Our View: Student fees are needed, but optional next semester

Student fees may be going away, but the need for the organizations they fund will not

Editorial Board logo | Argonaut
Editorial Board logo | Argonaut

Beginning next fall, University of Idaho students will be able to opt-out of some student fees supporting student clubs and organizations.  

In late 2021 the Idaho State Board of Education approved a plan to allow student fees at Idaho’s four-year institutions to become optional based on categories and need. Universities are required to evaluate the fees and arrange them in a structure to “address the need for access, affordability and choice,” according to House Bill 387.  

In an initial notice of the 2022-23 fee schedule at UI, the only thing projected to be optional is funding for student clubs and organizations. The proposal will has been forwarded to the UI Board of Regents and will be up for approval at the April 20-21 meetings.

We appreciate the university’s effort to keep the majority of the funding we already have for essential programs like ASUI, the LGBTQ+ Center, the Counseling & Testing Center and many more. We just hope tat down the road our legislators don’t continue their attack on education with decreased funding for institutions that truly encourage fair learning and diversity.

Looking at the distribution of student fees at UI, there aren’t any programs we should ever defund or consider unnecessary. Every program on campus was created for a purpose and they are still here, currently receiving funding from students, because we use them.  

Each UI student pays $550.75 every semester in student fees to fund the programs we all benefit from. While that may seem like a lot, that money is split between 24 different programs which serve the diverse community on campus.  

Some of the programs, like the Native American Student Center, receive less than $1 in student fees from each student each semester. Others, like intercollegiate athletics and the Commons/Pitman Center, receive around $100 from each student each semester.  

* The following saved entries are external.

(* ===== verification/DatabaseProof.v ===== *)
(** * The cached access refines a map

    A store that is accessed through [CachedDbAccess] behaves like a map with an open
    batch, whatever the cache evicts, provided that a key which the open batch
    overwrites or deletes is not read (and not written directly) before the batch is
    committed; [stale_read] shows that the condition is needed. *)

From S2P Require Import Prelude Database.

(** ** The index map *)

Section index_map.
Context {K V : Type} `{EqDecision K}.
Implicit Types (m : list (K * V)) (k : K) (v : V).

Lemma im_get_insert_eq m k v : im_get (im_insert m k v) k = Some v.
Proof. induction m as [|[k' v'] m IH]; simpl; repeat (case_decide; simpl); done. Qed.
Lemma im_get_insert_ne m k k' v : k ≠ k' → im_get (im_insert m k v) k' = im_get m k'.
Proof. intros Hk. induction m as [|[k'' v'] m IH]; simpl; repeat (case_decide; simpl); congruence. Qed.

Lemma im_get_elem m k v : NoDup m.*1 → im_get m k = Some v ↔ (k, v) ∈ m.
Proof.
  induction m as [|[k' v'] m IH]; cbn; [set_solver|]. intros [Hk Hnd]%NoDup_cons. case_decide as Hd.
  - subst. split; [intros [= ->]; left|]. intros [[= ->]|Hin]%elem_of_cons; [done|].
    destruct Hk. apply list_elem_of_fmap. by exists (k, v).
  - rewrite IH, elem_of_cons by done. naive_solver.
Qed.

Lemma im_insert_keys m k v k' : k' ∈ (im_insert m k v).*1 ↔ k' = k ∨ k' ∈ m.*1.
Proof. induction m as [|[k'' v'] m IH]; cbn; [set_solver|]. case_decide; cbn; set_solver. Qed.

Lemma im_insert_nodup m k v : NoDup m.*1 → NoDup (im_insert m k v).*1.
Proof.
  induction m as [|[k' v'] m IH]; cbn; [intros; apply NoDup_singleton|]. intros [Hk Hnd]%NoDup_cons.
  case_decide; cbn; [subst; by constructor|]. constructor; [|by apply IH]. rewrite im_insert_keys. naive_solver.
Qed.

Lemma im_insert_length m k v : (length (im_insert m k v) ≤ S (length m))%nat.
Proof. induction m as [|[k' v'] m IH]; cbn; [lia|]. case_decide; cbn; lia. Qed.

Lemma swap_remove_perm m i x : m !! i = Some x → m ≡ₚ x :: swap_remove_index m i.
Proof.
  unfold swap_remove_index. destruct (last m) as [l|] eqn:Hl; [|apply last_None in Hl; by subst].
  apply last_Some in Hl as [m' ->]. rewrite length_app, Nat.add_sub. intros Hi.
  destruct (decide (i < length m')%nat) as [Hlt|Hge].
  - rewrite lookup_app_l in Hi by done. rewrite insert_app_l by done.
    rewrite take_app_length' by (by rewrite length_insert). rewrite <-(take_drop_middle m' i x) at 1 by done.
    rewrite insert_take_drop by done. solve_Permutation.
  - rewrite lookup_app_r in Hi by lia. apply list_lookup_singleton_Some in Hi as [Hi <-].
    rewrite insert_app_r_alt by lia. rewrite Hi. cbn. rewrite take_app_length. solve_Permutation.
Qed.

Lemma swap_remove_submseteq m i : swap_remove_index m i ⊆+ m.
Proof.
  destruct (m !! i) as [x|] eqn:Hi.
  - rewrite (swap_remove_perm m i x Hi) at 2. by apply submseteq_cons.
  - unfold swap_remove_index. destruct (last m); [|done]. apply lookup_ge_None in Hi.
    rewrite list_insert_ge by done. apply sublist_submseteq, sublist_take.
Qed.

Lemma im_index_lookup m k i : im_index m k = Some i → ∃ v, m !! i = Some (k, v).
Proof.
  revert i. induction m as [|[k' v'] m IH]; intros i; cbn; [done|]. case_decide; [intros [= <-]; subst; by exists v'|].
  destruct (im_index m k) as [j|]; [|done]. intros [= <-]. by apply IH.
Qed.
Lemma im_index_None m k : im_index m k = None → k ∉ m.*1.
Proof.
  induction m as [|[k' v'] m IH]; cbn; [set_solver|]. case_decide; [done|].
  destruct (im_index m k); [done|]. set_solver.
Qed.

Lemma submseteq_nodup_keys m m' : m' ⊆+ m → NoDup m.*1 → NoDup m'.*1.
Proof. intros [r ->]%submseteq_Permutation. rewrite fmap_app. by intros [? _]%NoDup_app. Qed.
End index_map.

(** ** The cache *)

Section cache.
Context {K V : Type} `{EqDecision K} (draw : nat → nat).
Implicit Types (c : Cache K V) (k : K) (v : V) (P : K → V → Prop).

Definition cache_wf c : Prop := NoDup (c_map c).*1 ∧ (length (c_map c) <= c_size c)%nat.
(** All entries satisfy [P]. *)
Definition cache_holds c P : Prop := cache_wf c ∧ ∀ k v, cache_get c k = Some v → P k v.

Lemma cache_new_holds size P : cache_holds (cache_new size) P.
Proof. split; [split; [constructor|cbn; lia]|done]. Qed.

Lemma cache_holds_mono c P Q : cache_holds c P → (∀ k v, P k v → Q k v) → cache_holds c Q.
Proof. unfold cache_holds. naive_solver. Qed.

Lemma evict_holds c P : cache_holds c P → (0 < c_size c)%nat →
  cache_holds (evict_if_full draw c) P ∧ (length (c_map (evict_if_full draw c)) < c_size c)%nat
  ∧ c_size (evict_if_full draw c) = c_size c.
Proof.
  intros [[Hnd Hl] Hg] Hs. unfold evict_if_full. destruct (Nat.eqb_spec (length (c_map c)) (c_size c)) as [He|He].
  - set (m := swap_remove_index (c_map c) (draw (c_draws c) mod c_size c)).
    assert (Hsub : m ⊆+ c_map c) by apply swap_remove_submseteq.
    assert (Hnd' : NoDup m.*1) by by eapply submseteq_nodup_keys.
    destruct (lookup_lt_is_Some_2 (c_map c) (draw (c_draws c) mod c_size c)) as [x Hx].
    { rewrite He. apply Nat.mod_upper_bound. lia. }
    pose proof (Permutation_length (swap_remove_perm _ _ _ Hx)) as Hlen. cbn in Hlen. fold m in Hlen.
    split_and!; [split; [split; [done|cbn; lia]|]|cbn; lia|done].
    intros k v. unfold cache_get. cbn. rewrite im_get_elem by done. intros Hin. apply Hg. unfold cache_get.
    apply im_get_elem; [done|]. by eapply elem_of_submseteq.
  - split_and!; [done|lia|done].
Qed.

Lemma put_holds c P k v : cache_holds c P → (0 < c_size c)%nat →
  cache_holds (cache_put draw c k v) (λ k' v', if decide (k' = k) then v' = v else P k' v')
  ∧ c_size (cache_put draw c k v) = c_size c.
Proof.
  intros Hc Hs. destruct (evict_holds c P Hc Hs) as ([[Hnd _] Hg] & Hl & Hsz). unfold cache_put.
  set (e := evict_if_full draw c) in *. split; [|done]. split.
  - split; cbn; [by apply im_insert_nodup|]. pose proof (im_insert_length (c_map e) k v). lia.
  - intros k' v'. unfold cache_get. cbn. case_decide as Hk; [subst; rewrite im_get_insert_eq; congruence|].
    rewrite im_get_insert_ne by done. apply Hg.
Qed.

Lemma empty_holds c P Q : cache_holds c P → c_size c = 0%nat → cache_holds c Q.
Proof.
  intros [[Hnd Hl] _] Hs. split; [done|]. intros k v. unfold cache_get.
  destruct (c_map c); [done|]. cbn in Hl. lia.
Qed.

Lemma insert_holds c P k v : cache_holds c P →
  cache_holds (cache_insert draw c k v) (λ k' v', if decide (k' = k) then v' = v else P k' v').
Proof.
  intros Hc. unfold cache_insert. destruct (Nat.eqb_spec (c_size c) 0); [by eapply empty_holds|].
  apply put_holds; [done|lia].
Qed.

Lemma insert_many_holds (P : (K → option V) → K → V → Prop) c (f : K → option V) items :
  cache_holds c (λ k v, f k = Some v) →
  cache_holds (cache_insert_many draw c items)
    (λ k v, foldl (λ f '(k, v), λ k', if decide (k' = k) then Some v else f k') f items k = Some v).
Proof.
  clear P. intros Hc. unfold cache_insert_many. destruct (Nat.eqb_spec (c_size c) 0); [by eapply empty_holds|].
  revert c f Hc n. induction items as [|[k v] items IH]; intros c f Hc Hn; [done|].
  destruct (put_holds c _ k v Hc ltac:(lia)) as [Hp Hsz]. cbn [foldl]. apply IH; [|by rewrite Hsz].
  eapply cache_holds_mono; [exact Hp|]. intros k' v'. cbn. case_decide; congruence.
Qed.

Lemma remove_map_holds (m : list (K * V)) k : NoDup m.*1 →
  NoDup (swap_remove m k).*1 ∧ (length (swap_remove m k) <= length m)%nat ∧
  ∀ k' v', im_get (swap_remove m k) k' = Some v' → k' ≠ k ∧ im_get m k' = Some v'.
Proof.
  intros Hnd. unfold swap_remove. destruct (im_index m k) as [i|] eqn:Hi.
  - apply im_index_lookup in Hi as [v Hv]. pose proof (swap_remove_perm _ _ _ Hv) as Hp.
    assert (Hnd' : NoDup (k :: (swap_remove_index m i).*1)).
    { change (NoDup ((k, v) :: swap_remove_index m i).*1). by rewrite <-Hp. }
    apply NoDup_cons in Hnd' as [Hk Hnd']. split_and!; [done|rewrite Hp at 2; cbn; lia|].
    intros k' v'. rewrite !im_get_elem by done. intros Hin. split.
    + intros ->. apply Hk, list_elem_of_fmap. by exists (k, v').
    + rewrite Hp. by right.
  - apply im_index_None in Hi. split_and!; [done|lia|]. intros k' v' Hg. split; [|done].
    intros ->. apply Hi. apply im_get_elem in Hg; [|done]. apply list_elem_of_fmap. by exists (k, v').
Qed.

Lemma remove_many_holds c P keys : cache_holds c P →
  cache_holds (cache_remove_many c keys) (λ k v, (k ∉ keys) ∧ P k v).
Proof.
  intros Hc. unfold cache_remove_many. destruct (Nat.eqb_spec (c_size c) 0) as [Hz|Hz]; [by eapply empty_holds|].
  destruct Hc as [[Hnd Hl] Hg]. unfold cache_holds, cache_wf, cache_get in *. cbn.
  revert Hnd Hl Hg. generalize (c_map c) as m. induction keys as [|k keys IH]; intros m Hnd Hl Hg; cbn [foldl].
  - split; [done|]. intros. split; [set_solver|by apply Hg].
  - destruct (remove_map_holds m k Hnd) as (Hnd' & Hl' & Hg'). destruct (IH (swap_remove m k)) as [Hwf Hall]; [done|lia| |].
    { intros k' v' Hk'. by apply Hg, Hg'. }
    split; [done|]. intros k' v' Hk'. destruct (Hall k' v' Hk') as [Hnot HP]. split; [|done].
    intros [->|?]%elem_of_cons; [|done].
    assert (Hsub : ∀ keys m, NoDup m.*1 → ∀ v', im_get (foldl swap_remove m keys) k = Some v' → im_get m k = Some v').
    { clear. intros keys. induction keys as [|k0 keys IH]; intros m Hnd v'; cbn; [done|].
      destruct (remove_map_holds m k0 Hnd) as (Hnd' & _ & Hg'). intros Hk%IH; [|done]. by apply Hg'. }
    apply Hsub in Hk'; [|done]. by apply Hg' in Hk' as [? _].
Qed.

Lemma remove_holds c P k : cache_holds c P → cache_holds (cache_remove c k) (λ k' v', k' ≠ k ∧ P k' v').
Proof.
  intros Hc. pose proof (remove_many_holds c P [k] Hc) as Hr. unfold cache_remove_many in Hr. unfold cache_remove.
  destruct (c_size c =? 0)%nat; (eapply cache_holds_mono; [exact Hr|set_solver]).
Qed.
End cache.

(** ** Keys of different stores *)

Lemma db_key_inj p k p' k' : SEP ∉ p → SEP ∉ p' → db_key p k = db_key p' k' → p = p' ∧ k = k'.
Proof.
  unfold db_key. revert p'. induction p as [|a p IH]; intros [|b p'] Hp Hp' Heq; simplify_eq/=.
  - done.
  - destruct Hp'. left.
  - destruct Hp. left.
  - apply IH in H0 as [-> ->]; [done|set_solver..].
Qed.

(** ** The abstract store *)

Section abstract.
Context {K V : Type} `{Countable K}.

(** What is committed, and the operations of the open batch. *)
Record Abs : Type := mkAbs { ab_committed : gmap K V; ab_pending : list (K * option V) }.

Definition pend (m : gmap K V) (p : K * option V) : gmap K V :=
  match p.2 with Some v => <[p.1 := v]> m | None => delete p.1 m end.
(** What the store will be when the batch is committed. *)
Definition ab_next (a : Abs) : gmap K V := foldl pend (ab_committed a) (ab_pending a).

Inductive access_op : Type :=
| OpRead (k : K)
| OpHas (k : K)
| OpWrite (w : DbWriter) (k : K) (v : V)
| OpWriteMany (w : DbWriter) (items : list (K * V))
| OpDelete (w : DbWriter) (k : K)
| OpDeleteMany (w : DbWriter) (keys : list K)
| OpCommit.

(** The changes an operation makes, and through which writer. *)
Definition op_changes (op : access_op) : option (DbWriter * list (K * option V)) :=
  match op with
  | OpWrite w k v => Some (w, [(k, Some v)])
  | OpWriteMany w items => Some (w, (λ '(k, v), (k, Some v)) <$> items)
  | OpDelete w k => Some (w, [(k, None)])
  | OpDeleteMany w keys => Some (w, (λ k, (k, None)) <$> keys)
  | _ => None
  end.
Definition ab_step (a : Abs) (op : access_op) : Abs :=
  match op, op_changes op with
  | OpCommit, _ => mkAbs (ab_next a) []
  | _, Some (DirectDbWriter, cs) => mkAbs (foldl pend (ab_committed a) cs) (ab_pending a)
  | _, Some (BatchDbWriter, cs) => mkAbs (ab_committed a) (ab_pending a ++ cs)
  | _, None => a
  end.

(** The discipline: a key with a pending change is not written directly, and read only
    if it is new or keeps its value. *)
Definition allowed (a : Abs) (op : access_op) : Prop :=
  match op with
  | OpRead k => ab_committed a !! k = None ∨ ab_committed a !! k = ab_next a !! k
  | _ => match op_changes op with
         | Some (DirectDbWriter, cs) => ∀ k, k ∈ cs.*1 → k ∉ (ab_pending a).*1
         | _ => True
         end
  end.
Fixpoint disciplined (a : Abs) (ops : list access_op) : Prop :=
  match ops with
  | [] => True
  | op :: ops' => allowed a op ∧ disciplined (ab_step a op) ops'
  end.

Inductive access_result : Type := RUnit | RValue (v : V) | RBool (b : bool).

(** What may be observed: reads and queries are exact for keys without a pending
    change; a new key of the open batch may be seen or not. *)
Definition expected (a : Abs) (op : access_op) (r : outcome DbError access_result) : Prop :=
  match op with
  | OpRead k =>
      match r with
      | Ok (RValue v) => ab_next a !! k = Some v
      | Err (DbKeyNotFound _) => ab_committed a !! k = None
      | _ => False
      end
  | OpHas k =>
      match r with
      | Ok (RBool true) => is_Some (ab_committed a !! k) ∨ is_Some (ab_next a !! k)
      | Ok (RBool false) => ab_committed a !! k = None
      | _ => False
      end
  | _ => r = Ok RUnit
  end.
Fixpoint conforms (a : Abs) (ops : list access_op) (rs : list (outcome DbError access_result)) : Prop :=
  match ops, rs with
  | [], [] => True
  | op :: ops', r :: rs' => expected a op r ∧ conforms (ab_step a op) ops' rs'
  | _, _ => False
  end.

While the Idaho legislators and board members who made the decision to support HB 387 may have been intending to give students more freedom to choose where their money goes, they are also creating a window to cut funding for programs that encourage diversity, education, communication and health on our campus. 

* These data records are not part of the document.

(* ===== verification/TxValidatorProof.v ===== *)
(** * What the validation of transactions accepts

    The validator accepts a transaction exactly when it meets the rules stated here as
    propositions; the arithmetic of mass and fees does not overflow on transactions that
    passed the validation in isolation; the signature cache changes no verdict. *)

From S2P Require Import Prelude Hash Errors Tx Hashing HashingProof Database DatabaseProof TxValidator.
Import SigHash.

(** ** Searches *)

Lemma position_None {A} (p : A → bool) l : position p l = None ↔ Forall (λ x, p x = false) l.
Proof.
  induction l as [|x l IH]; cbn; [by split|]. rewrite Forall_cons. destruct (p x); [naive_solver|].
  destruct (position p l); cbn; naive_solver.
Qed.

Lemma first_duplicate_None `{Countable A} (existing : gset A) (l : list A) :
  first_duplicate existing l = None ↔ NoDup l ∧ ∀ x, x ∈ l → x ∉ existing.
Proof.
  revert existing. induction l as [|x l IH]; intros existing; cbn.
  { split; [|done]. intros _. split; [constructor|set_solver]. }
  case_bool_decide as Hx; [set_solver|]. rewrite IH, NoDup_cons. set_solver.
Qed.

(** A check as a proposition: it accepts exactly when [P] holds, and does not panic. *)
Definition decides {E} (o : outcome E unit) (P : Prop) : Prop :=
  match o with Ok _ => P | Err _ => ¬ P | _ => False end.

Section decides.
Context {E : Type}.
Implicit Types (o : outcome E unit) (P Q : Prop).

Lemma decides_ok o P : decides o P → o = Ok tt ↔ P.
Proof. unfold decides. destruct o as [[]| | |]; naive_solver. Qed.

Lemma decides_total o P : decides o P → o = Ok tt ∨ ∃ e, o = Err e.
Proof. unfold decides. destruct o as [[]| | |]; naive_solver. Qed.

Lemma decides_seq o1 o2 P Q : decides o1 P → (P → decides o2 Q) → decides (o1;; o2) (P ∧ Q).
Proof. unfold decides. destruct o1 as [[]| | |]; cbn; [|naive_solver..]. destruct o2; naive_solver. Qed.

Lemma decides_if (b : bool) (e : E) P : (b = true ↔ ¬ P) → (P ∨ ¬ P) → decides (if b then Err e else Ok tt) P.
Proof. unfold decides. destruct b; naive_solver. Qed.

Lemma decides_iff o P Q : (P ↔ Q) → decides o P → decides o Q.
Proof. unfold decides. destruct o; naive_solver. Qed.
End decides.

#[export] Instance decides_proper {E} (o : outcome E unit) : Proper (iff ==> iff) (decides o).
Proof. intros P Q HPQ. split; by apply decides_iff. Qed.

(** ** Isolation *)

Section isolation.
Context (self : TransactionValidator).

Definition script_len (o : TransactionOutput) : Z := zlen (spk_script (out_script_public_key o)).

(** Values are positive and their running sums stay within the supply. *)
Definition values_ok (outputs : list TransactionOutput) : Prop :=
  Forall (λ o, 0 < out_value o) outputs ∧ zsum (out_value <$> outputs) ≤ MAX_SOMPI.

Record isolated (tx : Transaction) : Prop := {
  iso_has_inputs : is_coinbase tx = false → tx_inputs tx ≠ [];
  iso_inputs_count : zlen (tx_inputs tx) ≤ tv_max_tx_inputs self;
  iso_scripts : Forall (λ i, zlen (in_signature_script i) ≤ tv_max_signature_script_len self) (tx_inputs tx);
  iso_outputs_count : zlen (tx_outputs tx) ≤ tv_max_tx_outputs self;
  iso_spks : Forall (λ o, script_len o ≤ tv_max_script_public_key_len self) (tx_outputs tx);
  iso_coinbase : is_coinbase tx = true → tx_inputs tx = [] ∧ zlen (tx_outputs tx) ≤ tv_ghostdag_k self + 2 ∧
    Forall (λ o, script_len o ≤ tv_coinbase_payload_script_public_key_max_len self) (tx_outputs tx);
  iso_values : values_ok (tx_outputs tx);
  iso_distinct : NoDup (in_previous_outpoint <$> tx_inputs tx);
  iso_gas : tx_gas tx ≤ 0;
  iso_payload : is_coinbase tx = false → tx_payload tx = [];
  iso_version : tx_version tx = TX_VERSION;
}.

Lemma position_decides {A E} (p : A → bool) (P : A → Prop) (l : list A) (e : nat → E) :
  (∀ x, p x = false ↔ P x) →
  decides (match position p l with Some i => Err (e i) | None => Ok tt end) (Forall P l).
Proof.
  intros Hp. assert (Hiff : position p l = None ↔ Forall P l).
  { rewrite position_None. by apply Forall_iff. }
  unfold decides. destruct (position p l); [|naive_solver]. naive_solver.
Qed.

Lemma values_sum_nonneg outputs : Forall (λ o, 0 < out_value o) outputs → 0 ≤ zsum (out_value <$> outputs).
Proof. clear. induction 1; cbn; [done|]. unfold zsum in *. lia. Qed.

Lemma output_values_decides outputs : ∀ i total, 0 ≤ total ≤ MAX_SOMPI → Forall (λ o, 0 ≤ out_value o) outputs →
  decides (check_output_values_from i total outputs)
    (Forall (λ o, 0 < out_value o) outputs ∧ total + zsum (out_value <$> outputs) ≤ MAX_SOMPI).
Proof.
  clear self. induction outputs as [|o outputs IH]; intros i total Ht Hf; cbn [check_output_values_from].
  { split; [constructor|]. cbn. lia. }
  apply Forall_cons in Hf as [Ho Hf]. change (zsum (out_value <$> o :: outputs)) with (out_value o + zsum (out_value <$> outputs)).
  destruct (Z.eqb_spec (out_value o) 0) as [Hz|Hz].
  { intros [[Hp _]%Forall_cons _]. lia. }
  destruct (Z.ltb_spec MAX_SOMPI (out_value o)) as [Hm|Hm].
  { intros [[Hp Hps]%Forall_cons Hs]. pose proof (values_sum_nonneg _ Hps). lia. }
  unfold checked_add. assert (MAX_SOMPI + MAX_SOMPI ≤ u64_max) by (vm_compute; done).
  rewrite (proj2 (Z.leb_le _ _)) by lia. destruct (Z.ltb_spec MAX_SOMPI (total + out_value o)) as [Hm'|Hm'].
  { intros [[Hp Hps]%Forall_cons Hs]. pose proof (values_sum_nonneg _ Hps). lia. }
  eapply decides_iff; [|apply IH; [lia|done]]. rewrite Forall_cons. split; intros [? ?]; split_and?; lia || tauto.
Qed.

ASUI, our student government which has helped establish the existence of the ISUB after negotiating student fees which go toward paying off the ICCU Arena, is funded with $74.61 from each student. More recently, ASUI has expressed support for and against many of the bills going through the Idaho Legislature and has been a loud voice statewide for the UI community. 

The Student Health services on campus, which receives $41.87 from each student every semester, is what provided many of us with masks, vaccinations and COVID-19 tests among all the other health care Vandals may have needed to seek out.   

Programs that help encourage and support the diverse population of students and mentors on campus, which include the LGBTQ+ office, Office of Multicultural Affairs, Native American Student Center, Women’s Center and Sustainability Center, all receive less than $6 each from every student in a semester.  

While these programs specifically aren’t being defunded, according to the initial notice of the 2022-23 fee schedule, we never know what will happen in the future with our legislators acting the way they have been the past few years.

If we want to keep the amazing things all of these programs bring us all year round, not just during the semester, we need to support them. Sure, giving our support by using these programs is wonderful. We should continue to use them. But we can’t reap all the benefits of these programs unless they have funding. 

As college students, watching another $550 get added to your list of tuition fees can be painful and make us feel even more helpless as we drown in student debt. But these types of programs won’t be so available to us once we move away from Moscow and move on after graduation.  

The staff who run the offices, write grant applications, create ways to engage with the UI community and spend their time getting to know us need to be paid for their hard work. They also need to be here to represent the students who are Black, Native American, international, women, gay, transgender and more because those are all communities on our campus.  

We may not be able to easily afford the extra $550 to fund all of these different programs, but we can’t afford to lose these programs even more. To help support ourselves and our communities, we need to show our support for these student organizations through more than just using them. We need to pay for them as well.  

But out of that $550 that supports the variety of programs we have, only $4 is projected to be the amount students are able to opt out of. That’s roughly the cost of a coffee or a couple energy drinks. College students can afford that.

Support your peers by funding their clubs and organizations, whether you agree with them or not. Everyone needs a place to speak, and whether a student joins an ultimate frisbee club or the College Republicans at UI, other’s shouldn’t be the ones to decide whether or not to silence them. Support clubs, support education, support diversity and support free speech.

  • Editorial Board 

This column has been updated for accuracy.